LW: Najbardziej zależy mi na stworzeniu z naszego miasta, miejsca estetycznego i przyjaznego mieszkańcowi. Uważam, że trzeba mieć wielką wizję w planowaniu inwestycji, ale zacząć należy od drobnych kroków. W trosce o zdrowie i zachowanie lokalnej tożsamości miasto powinno tworzyć jak najatrakcyjniejszą ofertę spędzania czasu wolnego w swojej przestrzeni oraz infrastrukturze, opierając się na swoich zasobach kulturowych i społecznych. Służyć ma temu m. in. ogromna inwestycja miasta związana z rewitalizacją Parku Podzamcze. Park jest miastu niezwykle potrzebny i wierzę w to, że już od następnego roku miejsce to odżyje na nowo i będzie tętnić życiem.
GR: Spędzanie wolnego czasu to dla wielu sport i rekreacja. Czy miasto robi coś w tym kierunku?
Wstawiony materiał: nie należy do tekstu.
(** * webp-converter-with-s3: batch conversion engine and conversion ledger

    A shallow embedding of
      - src/services/convertionService.ts  (BatchConversionService),
      - src/services/s3Service.ts          (AWSS3Service.listImages,
                                            isImageFile, upload, download),
      - services/conversionTracker.ts      (FileBasedConversionTracker),
    followed by the properties of the specification that concern them.

    Conventions of the embedding.
      - JavaScript numbers that hold counters and byte sizes are integers far
        below 2^53, where the arithmetic of doubles is exact; they are [Z].
        The two quotients the code computes are IEEE-754 doubles ([float]).
      - A JavaScript [Set<string>] and [Map<string,_>] iterate in insertion
        order; they are lists with the insertion discipline written out.
      - The wall-clock fields of results, reports and listed objects
        (processingTime, processingDuration, lastModified) carry no property
        here and are left out of the records.
      - An [await] is a point where other pipelines may run; the scheduler is
        an event-driven machine whose events are those resumptions. *)

From Stdlib Require Import ZArith List String Ascii Bool Lia.
From Stdlib Require Import Strings.Byte.
From Stdlib Require Import Floats.PrimFloat Numbers.Cyclic.Int63.Uint63.
Import ListNotations.

Open Scope string_scope.
Open Scope list_scope.
Open Scope Z_scope.

(* ===================================================================== *)
(** ** JavaScript values used by the services                             *)
(* ===================================================================== *)

Module JS.

(** What a [catch (error)] clause can receive.  [S3ServiceException]
    extends [Error]; anything else that is thrown is [NonError]. *)
Inductive Thrown : Type :=
| S3ServiceException (message : string)
| Error (message : string)
| NonError.

(** [error instanceof Error ? error.message : "Unknown error"] *)
Definition errorMessage (e : Thrown) : string :=
  match e with
  | S3ServiceException m => m
  | Error m => m
  | NonError => "Unknown error"
  end.

(** Outcome of an awaited call: it resolves or it rejects. *)
Inductive Result (A : Type) : Type :=
| Ok (a : A)
| Throw (e : Thrown).
Arguments Ok {A} a.
Arguments Throw {A} e.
LW: Uważam, że już bardzo wiele zrobiono. Praktycznie każde osiedle posiada kompleks sportowy z profesjonalnymi boiskami i bieżnią. Wszystko doświetlone i sprzyjające wieczornej rekreacji. Powstały miasteczka rowerowe, skateparki i pum tracki oraz liczne skwery i place zabaw. Rokrocznie pojawiają się dodatkowe odcinki ścieżek pieszo-rowerowych. Oczywiście ciągle mamy nowe pomysły. Chcemy wykorzystać niezwykle atrakcyjne położenie naszego miasta i rozbudować ścieżki w okolicach rzek Świnki i Wieprza. W niedalekiej przyszłości planujemy powstanie we wspomnianych lokalizacjach przystani kajakowych i pomostów.
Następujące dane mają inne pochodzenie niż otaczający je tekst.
(** [addItems]: the first items put into an empty box make item 0 the
    current one. *)
Definition addItems (l : list string) (w : QComboBox) : QComboBox :=
  {| items := (items w ++ l)%list;
     currentIndex :=
       match items w, l with
       | [], _ :: _ => 0
       | _, _ => currentIndex w
       end |}.

Definition currentText (w : QComboBox) : string :=
  if currentIndex w <? 0 then ""
  else nth (Z.to_nat (currentIndex w)) (items w) "".

(** [findText]: the index of the first item equal to [t], or [-1]. *)
Fixpoint findText_from (i : Z) (t : string) (l : list string) : Z :=
  match l with
  | [] => -1
  | x :: r => if String.eqb x t then i else findText_from (i + 1) t r
  end.

Definition findText (t : string) (w : QComboBox) : Z := findText_from 0 t (items w).

Definition setCurrentIndex (i : Z) (w : QComboBox) : QComboBox :=
  {| items := items w;
     currentIndex := if (0 <=? i) && (i <? Z.of_nat (length (items w))) then i else -1 |}.

(** [setCurrentText] of a box that is not editable: a text that is not
    an item changes nothing. *)
Definition setCurrentText (t : string) (w : QComboBox) : QComboBox :=
  let i := findText t w in
  if -1 <? i then setCurrentIndex i w else w.

(** *** QTextEdit *)

(** [w.clear()] *)
Definition clear (w : QTextEdit) : QTextEdit := {| appended := [] |}.

(** [w.append(line)] *)
Definition append (line : string) (w : QTextEdit) : QTextEdit :=
  {| appended := (appended w ++ [line])%list |}.

End Qt.

(** ** The window: the widgets of [SPIFFSAssetsGUI]

    One field per widget attribute of the class, under the attribute's
    name; [message_boxes] records the [QMessageBox] calls made so far,
    oldest first. *)

Import Py Qt.

Record gui : Type := {
  assets_path_edit : QLineEdit;
  output_path_edit : QLineEdit;
  main_path_edit : QLineEdit;
  script_path_edit : QLineEdit;
  name_length_spin : QSpinBox;
  split_height_spin : QSpinBox;
  assets_size_edit : QLineEdit;
  support_jpg_cb : QCheckBox;
  support_png_cb : QCheckBox;
  support_sjpg_cb : QCheckBox;
  support_spng_cb : QCheckBox;
  support_qoi_cb : QCheckBox;
  support_sqoi_cb : QCheckBox;
  support_raw_cb : QCheckBox;
  lvgl_ver_combo : QComboBox;
  support_raw_cf_combo : QComboBox;
  support_raw_ff_combo : QComboBox;
  support_raw_dither_cb : QCheckBox;
  support_raw_bgr_cb : QCheckBox;
  generate_btn : QPushButton;
  output_text : QTextEdit;
  progress_bar : QProgressBar;
  message_boxes : list QMessageBox
}.

(** Assignment to one widget, the others kept. *)
Definition set_assets_path_edit (w : QLineEdit) (st : gui) : gui :=
  Build_gui w (output_path_edit st) (main_path_edit st) (script_path_edit st)
    (name_length_spin st) (split_height_spin st) (assets_size_edit st)
    (support_jpg_cb st) (support_png_cb st) (support_sjpg_cb st) (support_spng_cb st)
    (support_qoi_cb st) (support_sqoi_cb st) (support_raw_cb st) (lvgl_ver_combo st)
    (support_raw_cf_combo st) (support_raw_ff_combo st) (support_raw_dither_cb st)
    (support_raw_bgr_cb st) (generate_btn st) (output_text st) (progress_bar st)
    (message_boxes st).
Definition set_output_path_edit (w : QLineEdit) (st : gui) : gui :=
  Build_gui (assets_path_edit st) w (main_path_edit st) (script_path_edit st)
    (name_length_spin st) (split_height_spin st) (assets_size_edit st)
    (support_jpg_cb st) (support_png_cb st) (support_sjpg_cb st) (support_spng_cb st)
    (support_qoi_cb st) (support_sqoi_cb st) (support_raw_cb st) (lvgl_ver_combo st)
    (support_raw_cf_combo st) (support_raw_ff_combo st) (support_raw_dither_cb st)
    (support_raw_bgr_cb st) (generate_btn st) (output_text st) (progress_bar st)
    (message_boxes st).
Definition set_main_path_edit (w : QLineEdit) (st : gui) : gui :=
  Build_gui (assets_path_edit st) (output_path_edit st) w (script_path_edit st)
    (name_length_spin st) (split_height_spin st) (assets_size_edit st)
    (support_jpg_cb st) (support_png_cb st) (support_sjpg_cb st) (support_spng_cb st)
    (support_qoi_cb st) (support_sqoi_cb st) (support_raw_cb st) (lvgl_ver_combo st)
    (support_raw_cf_combo st) (support_raw_ff_combo st) (support_raw_dither_cb st)
    (support_raw_bgr_cb st) (generate_btn st) (output_text st) (progress_bar st)
    (message_boxes st).
Definition set_script_path_edit (w : QLineEdit) (st : gui) : gui :=
  Build_gui (assets_path_edit st) (output_path_edit st) (main_path_edit st) w
    (name_length_spin st) (split_height_spin st) (assets_size_edit st)
    (support_jpg_cb st) (support_png_cb st) (support_sjpg_cb st) (support_spng_cb st)
    (support_qoi_cb st) (support_sqoi_cb st) (support_raw_cb st) (lvgl_ver_combo st)
    (support_raw_cf_combo st) (support_raw_ff_combo st) (support_raw_dither_cb st)
    (support_raw_bgr_cb st) (generate_btn st) (output_text st) (progress_bar st)
    (message_boxes st).
Definition set_name_length_spin (w : QSpinBox) (st : gui) : gui :=
  Build_gui (assets_path_edit st) (output_path_edit st) (main_path_edit st)
    (script_path_edit st) w (split_height_spin st) (assets_size_edit st)
    (support_jpg_cb st) (support_png_cb st) (support_sjpg_cb st) (support_spng_cb st)
    (support_qoi_cb st) (support_sqoi_cb st) (support_raw_cb st) (lvgl_ver_combo st)
    (support_raw_cf_combo st) (support_raw_ff_combo st) (support_raw_dither_cb st)
    (support_raw_bgr_cb st) (generate_btn st) (output_text st) (progress_bar st)
    (message_boxes st).
Definition set_split_height_spin (w : QSpinBox) (st : gui) : gui :=
  Build_gui (assets_path_edit st) (output_path_edit st) (main_path_edit st)
    (script_path_edit st) (name_length_spin st) w (assets_size_edit st)
    (support_jpg_cb st) (support_png_cb st) (support_sjpg_cb st) (support_spng_cb st)
    (support_qoi_cb st) (support_sqoi_cb st) (support_raw_cb st) (lvgl_ver_combo st)
    (support_raw_cf_combo st) (support_raw_ff_combo st) (support_raw_dither_cb st)
    (support_raw_bgr_cb st) (generate_btn st) (output_text st) (progress_bar st)
    (message_boxes st).
Definition set_assets_size_edit (w : QLineEdit) (st : gui) : gui :=
  Build_gui (assets_path_edit st) (output_path_edit st) (main_path_edit st)
    (script_path_edit st) (name_length_spin st) (split_height_spin st) w
    (support_jpg_cb st) (support_png_cb st) (support_sjpg_cb st) (support_spng_cb st)
    (support_qoi_cb st) (support_sqoi_cb st) (support_raw_cb st) (lvgl_ver_combo st)
    (support_raw_cf_combo st) (support_raw_ff_combo st) (support_raw_dither_cb st)
    (support_raw_bgr_cb st) (generate_btn st) (output_text st) (progress_bar st)
    (message_boxes st).
Definition set_support_jpg_cb (w : QCheckBox) (st : gui) : gui :=
  Build_gui (assets_path_edit st) (output_path_edit st) (main_path_edit st)
    (script_path_edit st) (name_length_spin st) (split_height_spin st)
    (assets_size_edit st) w (support_png_cb st) (support_sjpg_cb st)
    (support_spng_cb st) (support_qoi_cb st) (support_sqoi_cb st) (support_raw_cb st)
    (lvgl_ver_combo st) (support_raw_cf_combo st) (support_raw_ff_combo st)
    (support_raw_dither_cb st) (support_raw_bgr_cb st) (generate_btn st)
    (output_text st) (progress_bar st) (message_boxes st).
Definition set_support_png_cb (w : QCheckBox) (st : gui) : gui :=
  Build_gui (assets_path_edit st) (output_path_edit st) (main_path_edit st)
    (script_path_edit st) (name_length_spin st) (split_height_spin st)
    (assets_size_edit st) (support_jpg_cb st) w (support_sjpg_cb st)
    (support_spng_cb st) (support_qoi_cb st) (support_sqoi_cb st) (support_raw_cb st)
    (lvgl_ver_combo st) (support_raw_cf_combo st) (support_raw_ff_combo st)
    (support_raw_dither_cb st) (support_raw_bgr_cb st) (generate_btn st)
    (output_text st) (progress_bar st) (message_boxes st).
Definition set_support_sjpg_cb (w : QCheckBox) (st : gui) : gui :=
  Build_gui (assets_path_edit st) (output_path_edit st) (main_path_edit st)
    (script_path_edit st) (name_length_spin st) (split_height_spin st)
    (assets_size_edit st) (support_jpg_cb st) (support_png_cb st) w (support_spng_cb st)
    (support_qoi_cb st) (support_sqoi_cb st) (support_raw_cb st) (lvgl_ver_combo st)
    (support_raw_cf_combo st) (support_raw_ff_combo st) (support_raw_dither_cb st)
    (support_raw_bgr_cb st) (generate_btn st) (output_text st) (progress_bar st)
    (message_boxes st).
Definition set_support_spng_cb (w : QCheckBox) (st : gui) : gui :=
  Build_gui (assets_path_edit st) (output_path_edit st) (main_path_edit st)
    (script_path_edit st) (name_length_spin st) (split_height_spin st)
    (assets_size_edit st) (support_jpg_cb st) (support_png_cb st) (support_sjpg_cb st) w
    (support_qoi_cb st) (support_sqoi_cb st) (support_raw_cb st) (lvgl_ver_combo st)
    (support_raw_cf_combo st) (support_raw_ff_combo st) (support_raw_dither_cb st)
    (support_raw_bgr_cb st) (generate_btn st) (output_text st) (progress_bar st)
    (message_boxes st).
Definition set_support_qoi_cb (w : QCheckBox) (st : gui) : gui :=
  Build_gui (assets_path_edit st) (output_path_edit st) (main_path_edit st)
    (script_path_edit st) (name_length_spin st) (split_height_spin st)
    (assets_size_edit st) (support_jpg_cb st) (support_png_cb st) (support_sjpg_cb st)
    (support_spng_cb st) w (support_sqoi_cb st) (support_raw_cb st) (lvgl_ver_combo st)
    (support_raw_cf_combo st) (support_raw_ff_combo st) (support_raw_dither_cb st)
    (support_raw_bgr_cb st) (generate_btn st) (output_text st) (progress_bar st)
    (message_boxes st).
Definition set_support_sqoi_cb (w : QCheckBox) (st : gui) : gui :=
  Build_gui (assets_path_edit st) (output_path_edit st) (main_path_edit st)
    (script_path_edit st) (name_length_spin st) (split_height_spin st)
    (assets_size_edit st) (support_jpg_cb st) (support_png_cb st) (support_sjpg_cb st)
    (support_spng_cb st) (support_qoi_cb st) w (support_raw_cb st) (lvgl_ver_combo st)
    (support_raw_cf_combo st) (support_raw_ff_combo st) (support_raw_dither_cb st)
    (support_raw_bgr_cb st) (generate_btn st) (output_text st) (progress_bar st)
    (message_boxes st).
Definition set_support_raw_cb (w : QCheckBox) (st : gui) : gui :=
  Build_gui (assets_path_edit st) (output_path_edit st) (main_path_edit st)
    (script_path_edit st) (name_length_spin st) (split_height_spin st)
    (assets_size_edit st) (support_jpg_cb st) (support_png_cb st) (support_sjpg_cb st)
    (support_spng_cb st) (support_qoi_cb st) (support_sqoi_cb st) w (lvgl_ver_combo st)
    (support_raw_cf_combo st) (support_raw_ff_combo st) (support_raw_dither_cb st)
    (support_raw_bgr_cb st) (generate_btn st) (output_text st) (progress_bar st)
    (message_boxes st).
Definition set_lvgl_ver_combo (w : QComboBox) (st : gui) : gui :=
  Build_gui (assets_path_edit st) (output_path_edit st) (main_path_edit st)
    (script_path_edit st) (name_length_spin st) (split_height_spin st)
    (assets_size_edit st) (support_jpg_cb st) (support_png_cb st) (support_sjpg_cb st)
    (support_spng_cb st) (support_qoi_cb st) (support_sqoi_cb st) (support_raw_cb st) w
    (support_raw_cf_combo st) (support_raw_ff_combo st) (support_raw_dither_cb st)
    (support_raw_bgr_cb st) (generate_btn st) (output_text st) (progress_bar st)
    (message_boxes st).
Definition set_support_raw_cf_combo (w : QComboBox) (st : gui) : gui :=
  Build_gui (assets_path_edit st) (output_path_edit st) (main_path_edit st)
    (script_path_edit st) (name_length_spin st) (split_height_spin st)
    (assets_size_edit st) (support_jpg_cb st) (support_png_cb st) (support_sjpg_cb st)
    (support_spng_cb st) (support_qoi_cb st) (support_sqoi_cb st) (support_raw_cb st)
    (lvgl_ver_combo st) w (support_raw_ff_combo st) (support_raw_dither_cb st)
    (support_raw_bgr_cb st) (generate_btn st) (output_text st) (progress_bar st)
    (message_boxes st).
Definition set_support_raw_ff_combo (w : QComboBox) (st : gui) : gui :=
  Build_gui (assets_path_edit st) (output_path_edit st) (main_path_edit st)
    (script_path_edit st) (name_length_spin st) (split_height_spin st)
    (assets_size_edit st) (support_jpg_cb st) (support_png_cb st) (support_sjpg_cb st)
    (support_spng_cb st) (support_qoi_cb st) (support_sqoi_cb st) (support_raw_cb st)
    (lvgl_ver_combo st) (support_raw_cf_combo st) w (support_raw_dither_cb st)
    (support_raw_bgr_cb st) (generate_btn st) (output_text st) (progress_bar st)
    (message_boxes st).
Definition set_support_raw_dither_cb (w : QCheckBox) (st : gui) : gui :=
  Build_gui (assets_path_edit st) (output_path_edit st) (main_path_edit st)
    (script_path_edit st) (name_length_spin st) (split_height_spin st)
    (assets_size_edit st) (support_jpg_cb st) (support_png_cb st) (support_sjpg_cb st)
    (support_spng_cb st) (support_qoi_cb st) (support_sqoi_cb st) (support_raw_cb st)
    (lvgl_ver_combo st) (support_raw_cf_combo st) (support_raw_ff_combo st) w
    (support_raw_bgr_cb st) (generate_btn st) (output_text st) (progress_bar st)
    (message_boxes st).
Definition set_support_raw_bgr_cb (w : QCheckBox) (st : gui) : gui :=
  Build_gui (assets_path_edit st) (output_path_edit st) (main_path_edit st)
    (script_path_edit st) (name_length_spin st) (split_height_spin st)
    (assets_size_edit st) (support_jpg_cb st) (support_png_cb st) (support_sjpg_cb st)
    (support_spng_cb st) (support_qoi_cb st) (support_sqoi_cb st) (support_raw_cb st)
    (lvgl_ver_combo st) (support_raw_cf_combo st) (support_raw_ff_combo st)
    (support_raw_dither_cb st) w (generate_btn st) (output_text st) (progress_bar st)
    (message_boxes st).
Definition set_generate_btn (w : QPushButton) (st : gui) : gui :=
  Build_gui (assets_path_edit st) (output_path_edit st) (main_path_edit st)
    (script_path_edit st) (name_length_spin st) (split_height_spin st)
    (assets_size_edit st) (support_jpg_cb st) (support_png_cb st) (support_sjpg_cb st)
    (support_spng_cb st) (support_qoi_cb st) (support_sqoi_cb st) (support_raw_cb st)
    (lvgl_ver_combo st) (support_raw_cf_combo st) (support_raw_ff_combo st)
    (support_raw_dither_cb st) (support_raw_bgr_cb st) w (output_text st)
    (progress_bar st) (message_boxes st).
Definition set_output_text (w : QTextEdit) (st : gui) : gui :=
  Build_gui (assets_path_edit st) (output_path_edit st) (main_path_edit st)
    (script_path_edit st) (name_length_spin st) (split_height_spin st)
    (assets_size_edit st) (support_jpg_cb st) (support_png_cb st) (support_sjpg_cb st)
    (support_spng_cb st) (support_qoi_cb st) (support_sqoi_cb st) (support_raw_cb st)
    (lvgl_ver_combo st) (support_raw_cf_combo st) (support_raw_ff_combo st)
    (support_raw_dither_cb st) (support_raw_bgr_cb st) (generate_btn st) w
    (progress_bar st) (message_boxes st).
Definition set_progress_bar (w : QProgressBar) (st : gui) : gui :=
  Build_gui (assets_path_edit st) (output_path_edit st) (main_path_edit st)
    (script_path_edit st) (name_length_spin st) (split_height_spin st)
    (assets_size_edit st) (support_jpg_cb st) (support_png_cb st) (support_sjpg_cb st)
    (support_spng_cb st) (support_qoi_cb st) (support_sqoi_cb st) (support_raw_cb st)
    (lvgl_ver_combo st) (support_raw_cf_combo st) (support_raw_ff_combo st)
    (support_raw_dither_cb st) (support_raw_bgr_cb st) (generate_btn st)
    (output_text st) w (message_boxes st).
Definition set_message_boxes (w : list QMessageBox) (st : gui) : gui :=
  Build_gui (assets_path_edit st) (output_path_edit st) (main_path_edit st)
    (script_path_edit st) (name_length_spin st) (split_height_spin st)
    (assets_size_edit st) (support_jpg_cb st) (support_png_cb st) (support_sjpg_cb st)
    (support_spng_cb st) (support_qoi_cb st) (support_sqoi_cb st) (support_raw_cb st)
    (lvgl_ver_combo st) (support_raw_cf_combo st) (support_raw_ff_combo st)
    (support_raw_dither_cb st) (support_raw_bgr_cb st) (generate_btn st)
    (output_text st) (progress_bar st) w.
GR: Jakie inwestycje pozostają do zrealizowania przez miasto?
LW: Wielu inwestycji nie udałoby się nam zrealizować bez wsparcia finansowego środkami zewnętrznymi. Niestety bardzo często odzywa się zwykła proza życia, którą jest niewystarczające zaplecze finansowe. Planowanie planowaniem, ale w naszych działaniach powinniśmy być elastyczni i szybko reagować na możliwości uzyskania dotacji. Obecnie środki unijne w głównej mierze są ukierunkowane na cele rewitalizacyjne. Stąd nasze działania związane z rewitalizacją Parku Podzamcze. W najbliższych tygodniach rozpocznie się nabór wniosków przez UM związanych z rewitalizacją obszarów miejskich. Po pozytywnym rozpatrzeniu naszego wniosku najbliższe lata to odbudowa Starego Miasta. Nie spoczywamy również na laurach jeżeli chodzi o dodatkowe urządzanie przestrzeni publicznej naszego miasta. Staram się uważnie wsłuchiwać w potrzeby i oczekiwania naszych mieszkańców. Wiele ciekawych pomysłów już udało się wcielić w życie. Wszystkich zapraszam do wspólnej dyskusji o przyszłości Łęcznej.